Abortion

Jackson Women’s Health Organization Files Suit Over TRAP Law

Unable to get hospital privileges for its practitioners, the clinic has filed a lawsuit against enforcing the new law.

Outside the Jackson Women's Health Organization. [img src]

Unable to obtain hospital admitting privileges for their certified OB-GYNs, Jackson Women’s Health Organization has announced that it has filed a lawsuit.

Via The Washington Post:

The law takes effect Sunday, but the clinic is asking a federal judge in Jackson to issue a temporary restraining order to stop the state from enforcing it.

The clinic said the unjustified requirement in the law is that it requires anyone who performs an abortion at a clinic to be an OB-GYN with privileges to admit patients to a local hospital. Lawmakers said that is for patients’ safety. The lawsuit says it’s impossible for the clinic’s physicians to get local hospital admitting privileges by Sunday.

The JWHO is being represented by the Center for Reproductive Rights in the suit.  On their website, the CRR states:

“For years, we have been beating back Mississippi’s underhanded tactics to close the only abortion clinic in the state,” said Nancy Northup, president and CEO at the Center for Reproductive Rights. “Mississippi lawmakers’ hostility to women and their reproductive rights does not give them license to violate their constitutional rights.
 
“This measure would force Mississippi women who are already facing difficult circumstances to travel hundreds of miles to a neighboring state to get an abortion. That is simply not an option for many poor and working-class women, and will certainly lead some to consider unsafe and illegal alternatives that pose grave risks to their health, lives, and reproductive future.”

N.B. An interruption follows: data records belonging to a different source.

(* ===== verification/Sandbox.v ===== *)
(** * Backend-neutral box types (internal/shared/sandbox)

    The data that crosses the hub/spoke boundary and the box-id validation
    rule.  Go [int]/[int64] fields are [Z]; a [\[\]byte] is a [string] of bytes. *)

From S2P Require Import Prelude GoStrings Regex.

Definition StateUnreachable : string := "unreachable".
Definition StateTerminated : string := "terminated".
Definition StatePaused : string := "paused".
Definition PhaseBroken : string := "broken".

Record Box := MkBox {
  box_InstanceID : string;
  box_Name : string;
  box_BoxID : string;
  box_Description : string;
  box_Spoke : string;
  box_Image : string;
  box_State : string;
  box_Status : string;
  box_Phase : string;
  box_LastError : string;
  box_Created : Z;
  box_LastSeen : Z;
}.

Record PublishPort := MkPublishPort {
  pp_Port : Z;
  pp_Description : string;
}.

Record CreateResult := MkCreateResult {
  cr_InstanceID : string;
  cr_InitScriptFailed : bool;
  cr_InitScriptOutput : string;
  cr_PublishPorts : list PublishPort;
}.

Record ExecResult := MkExecResult {
  er_Stdout : string;
  er_Stderr : string;
  er_ExitCode : Z;
}.

Record InjectFile := MkInjectFile {
  if_Path : string;
  if_Content : string;
  if_Mode : Z;
  if_UID : Z;
  if_GID : Z;
}.

Record CreateOptions := MkCreateOptions {
  co_BoxID : string;
  co_Description : string;
  co_SpokeName : string;
  co_Files : list InjectFile;
  co_DiskBytes : Z;
}.

Record Limits := MkLimits {
  lim_MemoryBytes : Z;
  lim_NanoCPUs : Z;
  lim_PidsLimit : Z;
  lim_MaxBoxes : Z;
  lim_DiskBytes : Z;
  lim_MaxDiskBytes : Z;
}.

Record DomainRule := MkDomainRule {
  dr_Pattern : string;
  dr_TTLSeconds : Z;
}.

Record NetworkPolicy := MkNetworkPolicy {
  np_Enabled : bool;
  np_Rules : list DomainRule;
}.

#[export] Instance PublishPort_eq_dec : EqDecision PublishPort.
Proof. solve_decision. Defined.
#[export] Instance CreateResult_eq_dec : EqDecision CreateResult.
Proof. solve_decision. Defined.
#[export] Instance ExecResult_eq_dec : EqDecision ExecResult.
Proof. solve_decision. Defined.
#[export] Instance InjectFile_eq_dec : EqDecision InjectFile.
Proof. solve_decision. Defined.
#[export] Instance CreateOptions_eq_dec : EqDecision CreateOptions.
Proof. solve_decision. Defined.
#[export] Instance DomainRule_eq_dec : EqDecision DomainRule.
Proof. solve_decision. Defined.
#[export] Instance NetworkPolicy_eq_dec : EqDecision NetworkPolicy.
Proof. solve_decision. Defined.
#[export] Instance Box_eq_dec : EqDecision Box.
Proof. solve_decision. Defined.

(** ** Box ids *)

(** [\[a-z0-9\]] and [\[a-z0-9-\]]. *)
Definition alnum (c : ascii) : bool := is_lower c || is_digit c.
Definition alnum_hyphen (c : ascii) : bool := alnum c || Ascii.eqb c "-".

(** [^\[a-z0-9\](\[a-z0-9-\]{0,61}\[a-z0-9\])?$] *)
Definition boxIDRe : re :=
  Cat (Chr alnum) (Opt (Cat (Upto 61 (Chr alnum_hyphen)) (Chr alnum))).

Definition ValidBoxID (id : string) : bool := re_match boxIDRe id.

(** The declarative reading of the rule: a single DNS hostname label. *)
Definition hostname_label (id : string) : Prop :=
  (1 <= String.length id <= 63)%nat /\
  string_forallb alnum_hyphen id = true /\
  HasPrefix id "-" = false /\ HasSuffix id "-" = false.

Lemma string_forallb_app f s t :
  string_forallb f (s +:+ t) = string_forallb f s && string_forallb f t.
Proof.
  induction s as [|c s IH]; [done|]. rewrite sapp_cons. simpl. by rewrite IH, andb_assoc.
Qed.

Lemma string_snoc_cases s : s = "" \/ exists t c, s = t +:+ String c "".
Proof.
  induction s as [|c s IH]; [by left|right]. destruct IH as [->|(t & d & ->)].
  - by exists "", c.
  - by exists (String c t), d.
Qed.

Lemma HasSuffix_snoc t c d : HasSuffix (t +:+ String c "") (String d "") = Ascii.eqb c d.
Proof.
  apply Bool.eq_true_iff_eq. rewrite HasSuffix_spec, Ascii.eqb_eq. split.
  - intros [q Hq]. assert (Hl : String.length t = String.length q).
    { apply (f_equal String.length) in Hq. rewrite !slength_app in Hq. simpl in Hq. lia. }
    revert q Hq Hl. induction t as [|a t IH]; intros [|b q] Hq Hl; try done.
    + by injection Hq.
    + rewrite !sapp_cons in Hq. simplify_eq. eauto.
  - intros ->. by exists t.
Qed.

Lemma HasPrefix_one c s d : HasPrefix (String c s) (String d "") = Ascii.eqb c d.
Proof.
  cbn [HasPrefix]. replace (HasPrefix s "") with true by (by destruct s).
  by rewrite andb_true_r, Ascii.eqb_sym.
Qed.

Lemma string_forallb_cons f c s : string_forallb f (String c s) = f c && string_forallb f s.
Proof. reflexivity. Qed.

Lemma alnum_not_hyphen c : alnum_hyphen c = true -> Ascii.eqb c "-" = negb (alnum c).
Proof. by destruct c as [[] [] [] [] [] [] [] []]. Qed.

Lemma alnum_hyphen_alnum c : alnum c = true -> alnum_hyphen c = true.
Proof. unfold alnum_hyphen. by intros ->. Qed.

(** The regular expression and the declarative rule agree. *)
Lemma boxIDRe_hostname_label id : ValidBoxID id = true <-> hostname_label id.
Proof.
  unfold ValidBoxID, boxIDRe, Opt. rewrite re_match_spec, matches_cat.
  setoid_rewrite matches_chr. setoid_rewrite matches_alt. setoid_rewrite matches_eps.
  setoid_rewrite matches_cat. setoid_rewrite matches_upto_chr. setoid_rewrite matches_chr.
  unfold hostname_label. split.
  - intros (s1 & s2 & -> & (c & -> & Hc) & Hrest). rewrite sapp_cons, sapp_nil_l, HasPrefix_one.
    pose proof (alnum_hyphen_alnum c Hc) as Hch.
    rewrite string_forallb_cons, Hch, (alnum_not_hyphen c Hch), Hc.
    destruct Hrest as [->|(m & l & -> & (Hlen & Hm) & d & -> & Hd)].
    + change (String c "") with ("" +:+ String c "").
      rewrite HasSuffix_snoc, (alnum_not_hyphen c Hch), Hc. simpl. repeat split; lia.
    + rewrite <- sapp_cons, HasSuffix_snoc, string_forallb_app, string_forallb_cons, Hm.
      pose proof (alnum_hyphen_alnum d Hd) as Hdh.
      rewrite Hdh, (alnum_not_hyphen d Hdh), Hd, slength_app. simpl. repeat split; lia.
  - intros (Hlen & Hall & Hpre & Hsuf). destruct id as [|c s]; [simpl in Hlen; lia|].
    rewrite string_forallb_cons in Hall. apply andb_true_iff in Hall as [Hc Hs].
    rewrite HasPrefix_one, alnum_not_hyphen in Hpre by done. bools.
    exists (String c ""), s. split; [done|]. split; [eauto|].
    destruct (string_snoc_cases s) as [->|(t & d & ->)]; [by left|right].
    rewrite string_forallb_app, string_forallb_cons in Hs. bools.
    rewrite <- sapp_cons, HasSuffix_snoc, alnum_not_hyphen in Hsuf by done. bools.
    cbn [String.length] in Hlen. rewrite slength_app in Hlen. cbn [String.length] in Hlen.
    exists t, (String d ""). split; [done|]. split; [split; [lia|done]|]. eauto.
Qed.
Lemma Sweep_open now p p' ok :
  Sweep now p = (p', ok) ->
  (forall k, is_open (pn_prog p') k = true -> is_open (pn_prog p) k = true) /\
  (forall k, (forall d, pn_pins p !! k = Some d -> expired now d = false) ->
     is_open (pn_prog p') k = is_open (pn_prog p) k) /\
  (ok = true -> forall k d, pn_pins p !! k = Some d -> expired now d = true ->
     is_open (pn_prog p') k = false).
Proof.
  unfold Sweep. destruct (revoke_all _ _) as [f ok1] eqn:Hr. intros [= <- <-]. simpl.
  destruct (revoke_all_spec _ _ _ _ Hr) as (Hout & Hmono & Hin). split_and!; [done| |].
  - intros k Hk. apply Hout. rewrite merge_sort_Permutation, elem_of_expired.
    intros (d & Hd & He). rewrite (Hk d Hd) in He. done.
  - intros Hok k d Hk Hd. apply Hin; [done|]. rewrite merge_sort_Permutation, elem_of_expired. eauto.
Qed.

Lemma Pin_refresh now p b ip ttl d :
  pn_pins p !! (b, ip) = Some d ->
  Pin now p b ip ttl = (MkPinner (pn_prog p) (<[(b, ip) := now + ttl]> (pn_pins p)), true).
Proof. intros Hd. unfold Pin. rewrite bool_decide_eq_true_2 by eauto. done. Qed.

Lemma Pin_new now p b ip ttl p' ok :
  pn_pins p !! (b, ip) = None -> Pin now p b ip ttl = (p', ok) ->
  exists f, Allow b ip (pn_prog p) = (f, ok) /\ pn_prog p' = f /\
    pn_pins p' = if ok then <[(b, ip) := now + ttl]> (pn_pins p) else pn_pins p.
Proof.
  intros Hd. unfold Pin. rewrite bool_decide_eq_false_2 by (rewrite Hd; by intros [? [=]]).
  destruct (Allow b ip (pn_prog p)) as [f []] eqn:Ha; intros [= <- <-]; eexists; eauto.
  simpl. by rewrite delete_insert_id.
Qed.

Lemma Pin_open now p b ip ttl p' ok :
  Pin now p b ip ttl = (p', ok) ->
  forall k, is_open (pn_prog p') k = true ->
    is_open (pn_prog p) k = true \/ (ok = true /\ k = (b, ip)).
Proof.
  intros Hp [b' ip'] Hk. destruct (pn_pins p !! (b, ip)) as [d|] eqn:Hd.
  - erewrite Pin_refresh in Hp by done. simplify_eq. auto.
  - destruct (Pin_new _ _ _ _ _ _ _ Hd Hp) as (f & Ha & <- & _). unfold is_open in *; simpl in *.
    destruct ok.
    + apply (Allow_ok _ _ _ _ Ha) in Hk. naive_solver.
    + apply (Allow_err _ _ _ _ Ha) in Hk. naive_solver.
Qed.

(** The deny-by-default bookkeeping invariant: every open address is tracked by
    a pin, so the sweeper will close it. *)
Definition tracked (p : Pinner F) : Prop :=
  forall k, is_open (pn_prog p) k = true -> is_Some (pn_pins p !! k).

The clinic already has a transfer agreement in place with a local hospital should there be any complications post-abortion. Lawmakers intent not on guaranteeing women’s safety but on shutting down the state’s only clinic have responded by saying that is not good enough.

Without an injunction, the clinic is expected to be evaluated for non-compliance on Monday, July 2nd, with lawmakers eager to hurry or even all together eliminate the 10 day waiting period for a clinic to attempt to come into compliance before it is closed.